The client needed to verify the high pressure high temperature well architec-ture according to their latest design guidelines. Further analysis was required to assess the wellhead movement during the hottest drill-stem test (DST) event to enable drill-stem space-out inside the blowout preventer (BOP) and, for the same event, to assess the way the annular pressure buildup effect would impact the adjacent casing strings and liners.

The well architecture was comprised of multiple casing strings and over-lapping liners hanging off at both the surface and the mudline. To perform a thorough single-string stress analysis on all casing strings and liners, all significant drilling operations needed to be modeled to obtain the most realistic casing and annuli initial thermal profiles.

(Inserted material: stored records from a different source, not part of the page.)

Lemma claiming_inv_step s s' log log' (L : list Stake) i l l' :
  claiming_inv s log L -> L !! i = Some l -> step_ok s s' l l' -> claiming_inv s' log' (<[i := l']> L).
Proof.
  intros (_ & Hstakes & Hcl & Hn & Hj) Hi [Hok Hstake Hloops Hclaim Hmj Hst Hre].
  pose proof (owners_insert L i l l' Hi) as Ho.
  assert (Hle : loops_of l <= cm_claiming s).
  { pose proof (owners_insert L i l no_stake Hi) as Hno. change (loops_of no_stake) with 0 in Hno. lia. }
  specialize (Hclaim Hle). split_and!; [done| | | |].
  - apply Forall_lookup. intros j lj Hjl. destruct (decide (j = i)) as [->|Hne].
    { rewrite list_lookup_insert_eq in Hjl by (by eapply lookup_lt_Some). by injection Hjl as <-. }
    rewrite list_lookup_insert_ne in Hjl by done.
    destruct (Forall_lookup_1 _ _ _ _ Hstakes Hjl) as [Hp Hin Hcall]. split; [|auto..].
    intros p Hpj. assert (Hhas : joins lj = true) by (unfold joins; by rewrite Hpj).
    eapply phase_view, Hp, Hpj. exact (minds_others _ _ _ _ _ _ _ _ _ _ _ Hmj Hj Hi Hjl Hne Hhas).
  - lia.
  - lia.
  - eapply minds_sole; [done..|]. apply (proj2 Hj i l Hi).
Qed.

(** Only the joining and a loop that claims the Runner again connect to its socket. *)
Definition connects (q : ClientQuery) : bool := match q with CqConnect => true | _ => false end.
Definition may_connect (l : Stake) : Prop :=
  sk_loop l = true \/ sk_join l = Some JoinNew \/ sk_join l = Some JoinKnown.
Definition claiming_awaits (q : ClientQuery) (l : Stake) : Prop := connects q = true -> may_connect l.

Abbreviation keeps_claiming := (upholds (Tool := ClientTool) (Other := Z) claiming_inv claiming_awaits).

Lemma joining_step {A B} i (Q : A -> Stake -> Prop) (step : Claiming -> option (B * Claiming)) k l :
  (forall s b s', claiming_ok s -> stake_ok s l ->
     (sk_loop l = true -> ct_state (cm_client s) = Reclaiming) -> (joins l = true -> joining s = true) ->
     step s = Some (b, s') ->
     exists l', step_ok s s' l l' /\ keeps_claiming i Q (k b) l') ->
  keeps_claiming i Q (Threads.Turn step k) l.
Proof.
  intros Hstep s log L b s' HI Hi Hs. pose proof HI as (Hok & Hstakes & _ & _ & _ & Hj).
  destruct (Hstep s b s') as (l' & Ht & Hk);
    [done|by eapply Forall_lookup_1|by eapply owner_reclaims|by apply (Hj i)|done|].
  exists l'. split; [by eapply claiming_inv_step|done].
Qed.

Lemma claiming_step {A B} i (Q : A -> Stake -> Prop) (step : Claiming -> option (B * Claiming)) k l :
  (forall s b s', claiming_ok s -> stake_ok s l ->
     (sk_loop l = true -> ct_state (cm_client s) = Reclaiming) -> step s = Some (b, s') ->
     exists l', step_ok s s' l l' /\ keeps_claiming i Q (k b) l') ->
  keeps_claiming i Q (Threads.Turn step k) l.
Proof. intros Hstep. apply joining_step. intros s b s' Hok Hst Hown _. by apply Hstep. Qed.

Lemma claiming_asks {A} i (Q : A -> Stake -> Prop) q (k : ClientReply q -> tasking A) l :
  (connects q = true -> may_connect l) ->
  (forall a, keeps_claiming i Q (k a) l) -> keeps_claiming i Q (Ask q k) l.
Proof.
  intros Hq Hk s log L HI Hi. exists l. rewrite list_insert_id by done. split_and!; [exact HI|exact Hq|].
  intros a s' log' L' HI' Hi'. exists l. rewrite list_insert_id by done. split; [exact HI'|apply Hk].
Qed.

(** A turn of a task that is under way and leaves alone what the stakes are about. *)
Record plain s s' : Prop := {
  pl_runs : runs_on (cm_client s) (cm_client s');
  pl_view : join_view s' = join_view s;
  pl_started : cm_started s' = cm_started s;
  pl_returned : cm_returned s' = cm_returned s;
  pl_loops : cm_loops s' = cm_loops s;
  pl_claiming : cm_claiming s' = cm_claiming s;
  pl_reclaiming : reclaiming (cm_client s') = reclaiming (cm_client s)
}.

Next, according to the well test program, all relevant DST operations were simulated to obtain the final thermal profile needed for the loading conditions and annular pressure buildup calculations. A single-string stress analysis was performed according to the company’s specific casing design guidelines and based on the drilling and production test thermal analysis. The modeled load cases covered the entire casing’s operating envelope to account for all anticipated loads which, occurred during the life of the well. Then, the annular pressure buildup was calculated for all annuli, and the adjacent casing strings and liners were checked for integrity. During the high case, DST production operation (highest temperatures), the well system (comprising of all casing strings hung off at wellhead and at mudline) started to move in response to the strings’ thermal expansion, causing the space-out of the drill-stem inside the BOP to change. To quantify this movement, a wellhead movement analysis was carried out, so that it was compensated by moving the test string along with the BOP and wellhead.

SOLUTION

RESULTS

Performing these calculations enabled the operator to assess whether the casings and liners keep their structural integrity during drilling and DST operations, provided the safe operating envelope of all casing and liners, and helped to minimize and timely mitigate the risk of a failure, which could have led to a negative environmental and economic impact. The wellhead movement analysis enabled an accurate string space-out inside the BOP so that in the event of a well control situation, the BOP rams would close around the test string.